03/13/2026 | Press release | Distributed by Public on 03/13/2026 15:08
| Item 5.07 | Submission of Matters to a Vote of Security Holders. |
On March 11, 2026 (U.S. Pacific time), EBR Systems, Inc. (the "Company") held a Special Meeting of Stockholders (the "Special Meeting") virtually via live webcast. At the Special Meeting, the Company's stockholders voted on the three proposals set forth below. A more detailed description of each proposal is set forth in the Company's Proxy Statement filed with the Securities and Exchange Commission on January 26, 2026 (the "Proxy Statement").
Proposal 1 - Approval of the Reverse Stock Split (the "Reverse Stock Split Proposal"). The Company's stockholders approved amendments to the Company's Amended and Restated Certificate of Incorporation to effect a reverse stock split of the Company's common stock (also referred to as a share consolidation) at a ratio ranging from any whole number between 1-for-5 and 1-for-20, as determined by the Company's Board of Directors in its discretion, subject to the Board of Directors' authority to abandon such amendment. The results of the vote were:
| For | Against | Abstain | Broker Non-Vote | Uncast |
| 233,231,110 | 970,364 | 166,180 | 0 | 0 |
Proposal 2 - Ratification of Security Issuances (the "Securities Ratification Proposal"). The Company's stockholders approved the ratification of the issuance of 55,900,000 CDIs (equivalent to 55,900,000 shares of common stock) at an issue price of A$1.00 per CDI, on terms and conditions set out in the Proxy Statement, pursuant to and for the purposes of Australian Securities Exchange ("ASX") Listing Rule 7.4. The results of the vote were:
| For | Against | Abstain | Broker Non-Vote | Uncast* |
| 215,763,640 | 1,013,697 | 138,280 | 0 | 17,452,037 |
* Represents shares underlying votes that were not cast held by holders subject to a voting exclusion on the matter or that were disregarded, pursuant to ASX Listing Rule 14.11.1, as further described in the Proxy Statement.
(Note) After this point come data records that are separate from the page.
(** * vpptop: statistics aggregator and polling client

    A shallow embedding of the Go packages [stats] (the VPP statistics
    aggregator) and [client] (the polling / rendering application), followed
    by the properties of the error-counter baseline, the interface join, the
    version resolver, the rate computation, the polling tick and the user
    actions.

    Conventions of the embedding:
    - a Go [uint64] is a [Z] in [[0, 2^64)]; subtraction wraps ([U64.sub]);
    - a Go [error] is its message, a [string];
    - a Go call returning [(value, error)] is a [result]: [Ok v] stands for
      [(v, nil)] and [Err e] for [(nil, e)];
    - a Go [map[string]uint64] is a [gmap string Z]; indexing a missing key
      yields the zero value ([map_index]);
    - replies of the monitored engine are explicit arguments of the function
      that issues the request. *)

From Stdlib Require Import ZArith Lia Ascii String.
From stdpp Require Import base option list gmap strings pretty.

Local Open Scope Z_scope.

(** ** Machine integers *)

Module U64.

Definition modulus : Z := 2 ^ 64.

Definition wrap (z : Z) : Z := z mod modulus.

(** [a - b] on [uint64]. *)
Definition sub (a b : Z) : Z := wrap (a - b).

Definition in_range (z : Z) : Prop := 0 <= z < modulus.

End U64.

(** ** Results of fallible calls *)

Inductive result (A : Type) : Type :=
| Ok (v : A)
| Err (e : string).

Arguments Ok {A} v.
Arguments Err {A} e.

(** The value half of a [(slice, error)] pair: [nil] when the call failed. *)
Definition value_or_nil {A : Type} (r : result (list A)) : list A :=
  match r with
  | Ok v => v
  | Err _ => []
  end.

(** The error half of a [(value, error)] pair. *)
Definition error_of {A : Type} (r : result A) : option string :=
  match r with
  | Ok _ => None
  | Err e => Some e
  end.

(** [m[k]] on a Go map with integer values. *)
Definition map_index (m : gmap string Z) (k : string) : Z :=
  default 0 (m !! k).

(** ** Package stats *)

Module Stats.

Definition stateUp : string := "up".
Definition stateDown : string := "down".

(** [telemetry.NodeCounter]; [Error] is the same structure. *)
Record NodeCounter : Type := mkNodeCounter {
  Value : Z;
  Node : string;
  Name : string
}.
(** [ConsultarHumedadIntentHandler.handle]. *)
Definition ConsultarHumedad_handle (rq : Request) : Py speak_output :=
  try_except
    (issue publish_solicitud_humedad (publish_ok rq) ;;
     time_sleep 1 ;;
     humedad <- get_humedad rq ;;
     match humedad with
     | None => ret NoPuedoObtenerHumedad
     | Some humedad =>
         let estado := if humedad <? 1300 then humedo else seco in
         let speak := NivelDeHumedad humedad estado in
         t_id <- time_time ;;
         let evento_id := Evento (FloatStamp t_id) thing_name in
         t_request <- time_time ;;
         let request_time := strftime_gmtime t_request in
         if humedad >? 1300 then
           t_id' <- time_time ;;
           let evento_id := Evento (FloatStamp t_id') thing_name in
           start <- time_time ;;
           set_start_time_global (Some start) ;;
           insertar_datos_riego rq
             evento_id (strftime_gmtime start) None None None
             (Some humedad) thing_name "Consulta Humedad" request_time
             (user_id rq) ;;
           ret speak
         else
           if_start_time_global
             (fun start =>
                end_time <- time_time ;;
                let duration := ((end_time - start) / 60)%Q in
                let water_volume := (duration * FLOW_RATE)%Q in
                insertar_datos_riego rq
                  evento_id
                  (strftime_gmtime start)
                  (Some (strftime_gmtime end_time))
                  (Some (round2 (duration_tie_up rq) duration))
                  (Some (round2 (volume_tie_up rq) water_volume))
                  (Some humedad) thing_name "Consulta Humedad" request_time
                  (user_id rq) ;;
                ret speak)
             (start <- time_time ;;
              set_start_time_global (Some start) ;;
              insertar_datos_riego rq
                evento_id (strftime_gmtime start) None None None
                (Some humedad) thing_name "Consulta Humedad" request_time
                (user_id rq) ;;
              ret speak)
     end)
    (ret ProblemaHumedad).

(** The spoken classification of a reading: line 160,
    ["húmedo" if humedad < 1300 else "seco"]. *)
Definition estado_de (humedad : Z) : estado :=
  if humedad <? 1300 then humedo else seco.

(** The item of an event without an end (lines 169-180 and 202-213). *)
Definition item_sin_fin (rq : Request) (t_id start t_request : float)
    (humedad : Z) : Item :=
  {| ID := Evento (FloatStamp t_id) thing_name;
     StartTime := strftime_gmtime start;
     EndTime := None;
     Duration := None;
     WaterVolume := None;
     SoilMoisture := Some humedad;
     ThingID := thing_name;
     SystemStatus := "Consulta Humedad";
     RequestTime := strftime_gmtime t_request;
     UserID := user_id rq |}.
(** * EU4-Autobackup: the monitoring and retention engine

    A shallow embedding of [eu4_autobackup.py]: the metadata scanners
    ([get_player_tag], [get_save_year], [get_backup_year]), the pruning
    pass ([cleanup_old_backups]) and the body of the monitoring loop,
    over a small model of the Python values, strings and operating-system
    calls the script uses. *)

From Stdlib Require Import ZArith NArith List Bool Lia String Ascii SpecFloat.
From Stdlib Require Strings.Byte.
From stdpp Require Import base option list gmap.

Local Open Scope Z_scope.

(** ** Python strings

    A Python [str] is a sequence of Unicode code points, a [bytes] object
    a sequence of bytes. *)

Abbreviation pystr := (list N).
Abbreviation pybytes := (list Byte.byte).

(** A [str] literal of ASCII characters. *)
Definition py (s : string) : pystr :=
  map N_of_ascii (list_ascii_of_string s).

(** A [bytes] literal. *)
Definition pyb (s : string) : pybytes := list_byte_of_string s.

Module PyStr.

(** [str.isspace] on one character: the code points for which CPython's
    [Py_UNICODE_ISSPACE] holds. *)
Definition isspace (c : N) : bool :=
  ((9 <=? c) && (c <=? 13) || (28 <=? c) && (c <=? 32)
   || (c =? 133) || (c =? 160) || (c =? 5760)
   || (8192 <=? c) && (c <=? 8202)
   || (c =? 8232) || (c =? 8233) || (c =? 8239) || (c =? 8287)
   || (c =? 12288))%N.

Fixpoint dropwhile (p : N → bool) (s : pystr) : pystr :=
  match s with
  | c :: r => if p c then dropwhile p r else s
  | [] => []
  end.
(** * galax / galdynamix: composite potentials, constant parameters and the
      mock-stream generator

    A shallow embedding of
      - [galdynamix/potential/_potential/composite.py] (CompositePotential),
      - [galdynamix/potential/_potential/param/core.py] and
        [galax/potential/_src/params/core.py] (ConstantParameter),
      - [galax/dynamics/_dynamics/mockstream/mockstream_generator.py]
        (MockStreamGenerator),
      - [galax/coordinates/_src/psps/base_composite.py]
        (AbstractCompositePhaseSpacePosition, replace),
      - [galax/coordinates/_src/operators/rotating.py]
        (ConstantRotationZOperator).

    Conventions.
      - Floating-point scalars are kept abstract: a type [F] with the
        operations the code applies to it.  Nothing is assumed about them
        unless a theorem says so.
        The concrete instances use binary64 floats and, where a theorem
        needs exact arithmetic, integers.
      - A computation that may raise is a [result]: [Ok v] is a returned
        value, [Raise e] a raised exception.
      - A Python [dict] is an association list in insertion order.
      - The error names of the specification stand for the exceptions of the
        code: ConfigurationError for [ValueError], InvalidProgenitorState
        for the error of [eqx.error_if].  [InvalidTimeGrid] is the
        specification's name for the error of the integrator on the values
        of a time grid.
      - A function compiled by [jax.jit] is traced, then executed: what is
        raised while its body is traced comes before what depends on the
        values of its traced arguments. *)

From stdpp Require Import base list strings.
From Stdlib Require Import ZArith Lia Ring.
From Corelib Require Import PrimFloat.
(** * btc-price-runner: the Runner scene of [src/main.ts]

    A shallow embedding of the [RunnerScene] class and a verification of
    its gameplay logic: scoring, the difficulty ramp, jump control, the
    game-over latch, the spawn accumulator and the price poller.

    Numbers.  JavaScript numbers that stay integral in the program
    ([score], [speed], [spawnDelay], colours, candle heights) are [Z].
    Numbers that may be fractional (frame times, accumulators, positions,
    velocities, prices) are rationals [Q], and equality of such quantities
    is stated with [==].  The two accumulators are sums and differences
    the scene computes itself, frame after frame, so their arithmetic is
    that of IEEE-754 doubles: every [+=] and [-=] on them is rounded with
    [fl].  The other arithmetic of the scene is exact in doubles as well
    as in [Q]: halves of whole numbers in [spawnObstacle], and the ground
    clamp, whose operands are the whole number [groundY] and the body
    height 36.  [NaN] is only ever produced by [parseFloat], so it lives
    in the type [number] of parse results.

    The engine.  Phaser owns rendering, physics and input.  Its callbacks
    into the scene are the [event]s of the model; what the engine computes
    on its own (the player's body after a physics step, random draws, the
    outcome of a network request) arrives as the data carried by an
    event. *)

From Stdlib Require Import ZArith QArith Qround Qabs Lqa Lia List Bool.
Import ListNotations.

Local Open Scope Z_scope.

(** ** Config *)

Definition DESIGN_WIDTH : Z := 800.
Definition DESIGN_HEIGHT : Z := 450.

Definition BG_BULL : Z := 0x0f1a12.
Definition BG_BEAR : Z := 0x0f141a.
Definition CANDLE_BULL : Z := 0x2ea043.
Definition CANDLE_BEAR : Z := 0xf85149.

Definition PRICE_INTERVAL_MS : Z := 5000.

Inductive Trend : Set := Up | Down | Flat.

Definition jumpVelocity : Z := -630.
Definition gravityY : Z := 1400.

(** [this.groundY = Math.floor(height * 0.85)], with the game's fixed
    height. *)
Definition groundY : Z := Qfloor (inject_Z DESIGN_HEIGHT * (85 # 100)).

(** ** JavaScript comparisons and [Math.max] on rationals *)

Definition Qlt_bool (a b : Q) : bool := negb (Qle_bool b a).

Definition js_max (a b : Q) : Q := if Qle_bool a b then b else a.

(** ** Double arithmetic *)

(** Every finite double is a whole multiple of 2^-1074. *)
Definition SCALE : Z := 2 ^ 1074.

(** Round to the nearest whole number, ties to even. *)
Definition round_half_even (q : Q) : Z :=
  let f := Qfloor q in
  match (q - inject_Z f ?= 1 # 2)%Q with
  | Lt => f
  | Gt => f + 1
  | Eq => if Z.even f then f else f + 1
  end.

(** The binary exponent, above that of the subnormals, of the grid on
    which the doubles near [x] lie: they are the multiples of
    2^([shift_of x] - 1074). *)
Definition shift_of (x : Q) : Z :=
  Z.max 0 (Z.log2 (Qfloor (Qabs (x * inject_Z SCALE))) - 52).

(** The double nearest to [x], ties to even: the rounding of every
    JavaScript [+] and [-].  The result is in lowest terms.  Overflow to
    [Infinity] is not modelled; it needs a magnitude of 2^1024. *)
Definition fl (x : Q) : Q :=
  let y := (x * inject_Z SCALE)%Q in
  let s := 2 ^ shift_of x in
  Qred (inject_Z (round_half_even (y / inject_Z s) * s) / inject_Z SCALE).

Arguments fl : simpl never.

(** ** Data model *)

(** The part of the player's Arcade body the scene reads or writes:
    [b.y], [b.height], [b.velocity.y], [b.blocked.down],
    [b.touching.down]. *)
Record body : Set := mkBody {
  body_y : Q;
  body_height : Q;
  velocity_y : Q;
  blocked_down : bool;
  touching_down : bool
}.

(** The player: the game object's own [y] and its physics body. *)
Record player_t : Set := mkPlayer {
  player_y : Q;
  player_body : body
}.

(** One candle rectangle of the obstacle group.  [_scored] is the expando
    flag the update loop sets on the game object. *)
Record obstacle : Set := mkObstacle {
  ox : Q;
  oy : Q;
  owidth : Z;
  oheight : Z;
  ocolor : Z;
  allowGravity : bool;
  ovx : Q;
  ovy : Q;
  _scored : bool
}.

(** What [priceText] shows.  The formatted price is locale dependent, so
    the text is kept as the value it was formatted from. *)
Inductive price_display : Set :=
| TextPlaceholder                  (* the initial text, "BTC: ..." *)
| TextPrice (p : Q)                (* "BTC: <price> USDT" *)
| TextFetchError.                  (* "BTC: fetch error" *)

(** The objects [onGameOver] adds to the scene. *)
Inductive overlay_item : Set :=
| GameOverText (final_score : Z)
| RestartPrompt
| RestartBlocker.

(** The mutable fields of [RunnerScene], together with the camera
    background colour and the overlay objects of the scene. *)
Record scene : Type := mkScene {
  player : player_t;
  obstacles : list obstacle;
  score : Z;
  scoreText : Z;
  priceText : price_display;
  background : Z;
  lastPrice : option Q;
  curPrice : option Q;
  priceTrend : Trend;
  priceAcc : Q;
  speed : Z;
  spawnDelay : Z;
  spawnAcc : Q;
  gameOverShown : bool;
  overlay : list overlay_item
}.

(** Field updates. *)

Definition set_player (s : scene) (p : player_t) : scene :=
  mkScene p (obstacles s) (score s) (scoreText s) (priceText s)
    (background s) (lastPrice s) (curPrice s) (priceTrend s) (priceAcc s)
    (speed s) (spawnDelay s) (spawnAcc s) (gameOverShown s) (overlay s).

Definition set_obstacles (s : scene) (l : list obstacle) : scene :=
  mkScene (player s) l (score s) (scoreText s) (priceText s)
    (background s) (lastPrice s) (curPrice s) (priceTrend s) (priceAcc s)
    (speed s) (spawnDelay s) (spawnAcc s) (gameOverShown s) (overlay s).

Definition set_priceText (s : scene) (t : price_display) : scene :=
  mkScene (player s) (obstacles s) (score s) (scoreText s) t
    (background s) (lastPrice s) (curPrice s) (priceTrend s) (priceAcc s)
    (speed s) (spawnDelay s) (spawnAcc s) (gameOverShown s) (overlay s).

Definition set_priceAcc (s : scene) (a : Q) : scene :=
  mkScene (player s) (obstacles s) (score s) (scoreText s) (priceText s)
    (background s) (lastPrice s) (curPrice s) (priceTrend s) a
    (speed s) (spawnDelay s) (spawnAcc s) (gameOverShown s) (overlay s).

Definition set_spawnAcc (s : scene) (a : Q) : scene :=
  mkScene (player s) (obstacles s) (score s) (scoreText s) (priceText s)
    (background s) (lastPrice s) (curPrice s) (priceTrend s) (priceAcc s)
    (speed s) (spawnDelay s) a (gameOverShown s) (overlay s).

Definition set_velocity_y (b : body) (v : Q) : body :=
  mkBody (body_y b) (body_height b) v (blocked_down b) (touching_down b).

Definition set_ovx (o : obstacle) (v : Q) : obstacle :=
  mkObstacle (ox o) (oy o) (owidth o) (oheight o) (ocolor o)
    (allowGravity o) v (ovy o) (_scored o).

(** ** [create] *)

(** The player as [create] builds it: a circle of radius 18 centred at
    [groundY - 18], whose body is its bounding square, at rest. *)
Definition new_player : player_t :=
  mkPlayer (inject_Z (groundY - 18))
    (mkBody (inject_Z (groundY - 18) - 18) 36 0 false false).

(** [create()]: a new player, an empty obstacle group, score 0, fresh UI
    texts, the bearish background and the reset of the runtime variables.
    The price fields [lastPrice], [curPrice] and [priceTrend] are not
    touched: the scene object outlives a restart. *)
Definition create (s : scene) : scene :=
  mkScene new_player [] 0 0 TextPlaceholder BG_BEAR
    (lastPrice s) (curPrice s) (priceTrend s)
    (inject_Z PRICE_INTERVAL_MS)       (* force immediate first fetch *)
    180 1200 0 false [].

(** The scene object after its constructor: the field initialisers of the
    class.  Fields declared with [!] get their value in [create]. *)
Definition constructed : scene :=
  mkScene new_player [] 0 0 TextPlaceholder BG_BEAR
    None None Flat 0 180 1200 0 false [].

(** The first state a session starts in. *)
Definition init : scene := create constructed.

(** ** Price handling *)

(** The result of [parseFloat]. *)
Inductive number : Set :=
| NaN
| Num (q : Q).

(** The value [r.json()] resolves to, as far as the code looks at it:
    [null], on which reading [.price] throws, or any other value, given by
    what [parseFloat] makes of its [price] property. *)
Inductive json_value : Set :=
| JNull
| JHolds (price : number).

(** How one call of [fetchPriceOnce] can end.  [ok] is the response's
    [r.ok]; the code never reads it. *)
Inductive fetch_outcome : Set :=
| FetchRejected                               (* fetch() rejects *)
| BodyNotJson (ok : bool)                     (* r.json() rejects *)
| BodyJson (ok : bool) (j : json_value).

(** The trend detection of lines 126-132. *)
Definition detect_trend (last : option Q) (cur : Q) : Trend :=
  match last with
  | None => Flat
  | Some l =>
      if Qeq_bool cur l then Flat
      else if Qlt_bool l cur then Up
      else Down
  end.

(** The body of [if (!isNaN(p))]. *)
Definition store_price (p : Q) (s : scene) : scene :=
  let last := match curPrice s with
              | Some c => Some c
              | None => lastPrice s
              end in
  let trend := detect_trend last p in
  mkScene (player s) (obstacles s) (score s) (scoreText s)
    (TextPrice p)
    (match trend with Up => BG_BULL | _ => BG_BEAR end)
    last (Some p) trend (priceAcc s)
    (speed s) (spawnDelay s) (spawnAcc s) (gameOverShown s) (overlay s).

(** [fetchPriceOnce], from the point where the request has completed.
    Nothing of the scene is read or written before that point, so the
    completion is one atomic step. *)
Definition fetchPriceOnce (o : fetch_outcome) (s : scene) : scene :=
  match o with
  | FetchRejected => set_priceText s TextFetchError
  | BodyNotJson _ => set_priceText s TextFetchError
  | BodyJson _ JNull => set_priceText s TextFetchError
  | BodyJson _ (JHolds NaN) => s
  | BodyJson _ (JHolds (Num p)) => store_price p s
  end.

(** ** Jump *)

Definition tryJump (s : scene) : scene :=
  if gameOverShown s then s
  else
    let b := player_body (player s) in
    if blocked_down b || touching_down b then
      set_player s
        (mkPlayer (player_y (player s))
           (set_velocity_y b (inject_Z jumpVelocity)))
    else s.

(** ** Game over *)

(** [body?.setVelocity(0)]: both components become 0. *)
Definition freeze (o : obstacle) : obstacle :=
  mkObstacle (ox o) (oy o) (owidth o) (oheight o) (ocolor o)
    (allowGravity o) 0 0 (_scored o).

Definition onGameOver (s : scene) : scene :=
  if gameOverShown s then s
  else
    mkScene (player s) (map freeze (obstacles s)) (score s) (scoreText s)
      (priceText s) (background s) (lastPrice s) (curPrice s)
      (priceTrend s) (priceAcc s) (speed s) (spawnDelay s) (spawnAcc s)
      true
      (overlay s ++ [GameOverText (score s); RestartPrompt; RestartBlocker]).

(** ** Spawning *)

(** The random values one call of [spawnObstacle] consumes: the outcome of
    [Math.random() < 0.5] and the two results of [Phaser.Math.Between]. *)
Record draw : Set := mkDraw {
  coin : bool;
  gapTop_draw : Z;
  gap_draw : Z
}.

(** The two rectangles [spawnObstacle] creates, top candle first, with
    their bodies as lines 214 and 221 leave them. *)
Definition spawn_pair (d : draw) (s : scene) : list obstacle :=
  let spawnX := inject_Z (DESIGN_WIDTH + 24) in
  let bullish := match priceTrend s with
                 | Up => true
                 | Down => false
                 | Flat => coin d
                 end in
  let gapTop := gapTop_draw d in
  let gap := gap_draw d in
  let colour := if bullish then CANDLE_BULL else CANDLE_BEAR in
  let topHeight := Z.max 60 (gapTop - 40) in
  let bottomY := groundY in
  let bottomHeight := Z.max 80 (bottomY - (gapTop + gap)) in
  [ mkObstacle spawnX (inject_Z topHeight / 2) 26 topHeight colour
      false (- inject_Z (speed s)) 0 false;
    mkObstacle spawnX (inject_Z bottomY - inject_Z bottomHeight / 2) 26
      bottomHeight colour false (- inject_Z (speed s)) 0 false ].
Proposal 3 - Adjournment of Special Meeting. The Company's stockholders approved the adjournment of the Special Meeting, if necessary, to solicit additional proxies if there are not sufficient votes in favor of the Reverse Stock Split Proposal or the Securities Ratification Proposal. The results of the vote were:
| For | Against | Abstain | Broker Non-Vote | Uncast |
| 233,043,741 | 1,162,268 | 158,345 | 0 | 3,300 |
No other matters were submitted for stockholder action at the Special Meeting.